Effect on FATCA worldwide
It is my hope that these developments will cause the IRS and Congress to consider the impact of FATCA on Americans abroad relative to the (minimal) potential revenue stream from tax residents of other countries who can offset most, if not all of their potential US tax liability with a credit for taxes paid to their home country. These are not the tax evaders FATCA was aimed at, but they are the main victims of a global stop and frisk program to locate, tax and penalise non-resident US citizens. Of course, expats have been hoping along these lines since 2010.
However, with GDPR there is at least some hope that EU member states (or the EU collectively) will be able to re-negotiate the FATCA IGAs. Any concession that EU member states are able to win from the IRS will be welcome, and can be used by other countries to win similar concessions. While Article 7 of the Model 1A IGA calls for consistency, its applicability in this instance will depend on exactly how the EU member states negotiate and draft any concessions. Article 7 says that IGA partners will receive the benefit of any more favourable terms with regard to potential penalties on local financial institutions and due diligence requirements, but not with regard to the actual reporting requirements. But, if EU Member States gain the concession that they no longer have to report on their own legal residents, I would expect other G-20 nations to ask for the same. Then there’s the matter of Article 10, which calls for the parties to revisit the agreement by the end of 2016 with regard to reciprocity. I have yet to find evidence that any partner jurisdiction has requested such a review.

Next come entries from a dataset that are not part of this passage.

(* ===== verification/FlowControl.v ===== *)
(** * Flow control: [connection/stream/flow_control.rs]

    The window bookkeeping of one stream. The round-trip time and the counter
    [accumulated_max_stream_windows] live behind [Arc]s that all streams of a connection share;
    they are arguments, and the counter is also a result. *)
From Stdlib Require Import ZArith Lia.
From stdpp Require Import base option list numbers.
From S2P Require Import Prelude.
From S2P Require Import Config.
From S2P Require Import Frame.
From S2P Require Import Command.

Record FlowController : Set := mkFlowController {
  fc_config : Config;
  fc_last_window_update : Instant;
  fc_receive_window : Z;
  fc_max_receive_window : Z;
  fc_send_window : Z;
}.

Section flow_control.
Context `{Arch}.

Definition fc_new (receive_window send_window : Z) (config : Config) (now : Instant)
    : FlowController :=
  mkFlowController config now receive_window DEFAULT_CREDIT send_window.

(** [assert_invariants] of the checked build. *)
Definition assert_invariants (rtt : option Duration) (acc buffer_len : Z) (fc : FlowController)
    : outcome unit :=
  let config := fc_config fc in
  rust_assert (buffer_len <=? fc_max_receive_window fc) ≫= fun _ =>
  rust_assert (fc_receive_window fc <=? fc_max_receive_window fc) ≫= fun _ =>
  d ← sub_ (fc_max_receive_window fc) DEFAULT_CREDIT;
  p ← mul_ usize_max (max_num_streams config) DEFAULT_CREDIT;
  b ← sub_ (default usize_max (max_connection_receive_window config)) p;
  rust_assert (d <=? b) ≫= fun _ =>
  rust_assert (d <=? acc) ≫= fun _ =>
  match rtt with
  | None => rust_assert (fc_max_receive_window fc =? DEFAULT_CREDIT)
  | Some _ => mret tt
  end.

(** The bytes received and no longer buffered; a buffer length above [u32::MAX] counts as
    [u32::MAX]. *)
Definition window_to_grant (max_receive_window receive_window buffer_len : Z) : outcome Z :=
  bytes_received ← sub_ max_receive_window receive_window;
  mret (saturating_sub bytes_received (default u32_max (try_from u32_max buffer_len))).

(** The doubled maximum, cut to what the connection limit still allows. *)
Definition grow_window (acc : Z) (fc : FlowController) : outcome Z :=
  let config := fc_config fc in
  let new_max := saturating_mul u32_max (fc_max_receive_window fc) 2 in
  p ← mul_ usize_max (max_num_streams config) DEFAULT_CREDIT;
  a ← sub_ (default usize_max (max_connection_receive_window config)) p;
  b ← sub_ a acc;
  connection_limit ← add_ usize_max (fc_max_receive_window fc) b;
  mret (Z.min new_max (default u32_max (try_from u32_max connection_limit))).

(** [next_window_update]: [now] is the reading of [elapsed], [now'] the new time stamp. *)
Definition next_window_update (rtt : option Duration) (now now' : Instant)
    (acc buffer_len : Z) (fc : FlowController) : outcome (option Z * FlowController * Z) :=
  assert_invariants rtt acc buffer_len fc ≫= fun _ =>
  next ← window_to_grant (fc_max_receive_window fc) (fc_receive_window fc) buffer_len;
  if next <? fc_max_receive_window fc / 2 then mret (None, fc, acc) else
  tune ← match rtt with
         | Some r => d ← mul_ duration_max r 2; mret (elapsed now (fc_last_window_update fc) <? d)
         | None => mret false
         end;
  '(new_max, acc', next') ←
    (if tune : bool then
       new_max ← grow_window acc fc;
       d ← sub_ new_max (fc_max_receive_window fc);
       acc' ← add_ usize_max acc d;
       n ← window_to_grant new_max (fc_receive_window fc) buffer_len;
       mret (new_max, acc', n)
     else mret (fc_max_receive_window fc, acc, next));
  receive_window ← add_ u32_max (fc_receive_window fc) next';
  let fc' := mkFlowController (fc_config fc) now' receive_window new_max (fc_send_window fc) in
  assert_invariants rtt acc' buffer_len fc' ≫= fun _ =>
  mret (Some next', fc', acc').

Definition consume_send_window (i : Z) (fc : FlowController)
    : result FlowController ConnectionError :=
  match checked_sub (fc_send_window fc) i with
  | Some w => Ok (mkFlowController (fc_config fc) (fc_last_window_update fc)
                    (fc_receive_window fc) (fc_max_receive_window fc) w)
  | None => Err InvalidWindowUpdate
  end.

Definition increase_send_window_by (i : Z) (fc : FlowController)
    : result FlowController ConnectionError :=
  match checked_add u32_max (fc_send_window fc) i with
  | Some w => Ok (mkFlowController (fc_config fc) (fc_last_window_update fc)
                    (fc_receive_window fc) (fc_max_receive_window fc) w)
  | None => Err InvalidWindowUpdate
  end.

Definition consume_receive_window (i : Z) (fc : FlowController)
    : result FlowController ConnectionError :=
  match checked_sub (fc_receive_window fc) i with
  | Some w => Ok (mkFlowController (fc_config fc) (fc_last_window_update fc)
                    w (fc_max_receive_window fc) (fc_send_window fc))
  | None => Err InvalidWindowUpdate
  end.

Of course, any change in FATCA reporting requirements will not override US law. In the absence of an adoption of residence based taxation by the US, those with US assets or who plan on returning to the US will be exposed to US tax on non-resident citizens. However, CBT was unenforceable with respect to US citizens without any US assets prior to FATCA (and is still largely unenforceable) because the IRS has very limited power to collect from assets held outside the US. FATCA is really a data privacy/protection issue because under FATCA the IRS has a better idea of who might have a filing obligation (not who owes tax), and some non-US banks are assisting the IRS by insisting on proof of US tax compliance. Here’s hoping that the current push for greater data protection, as exemplified by GDPR, will have global effects when it comes to sending sensitive financial data on a country’s own citizens and residents across international borders.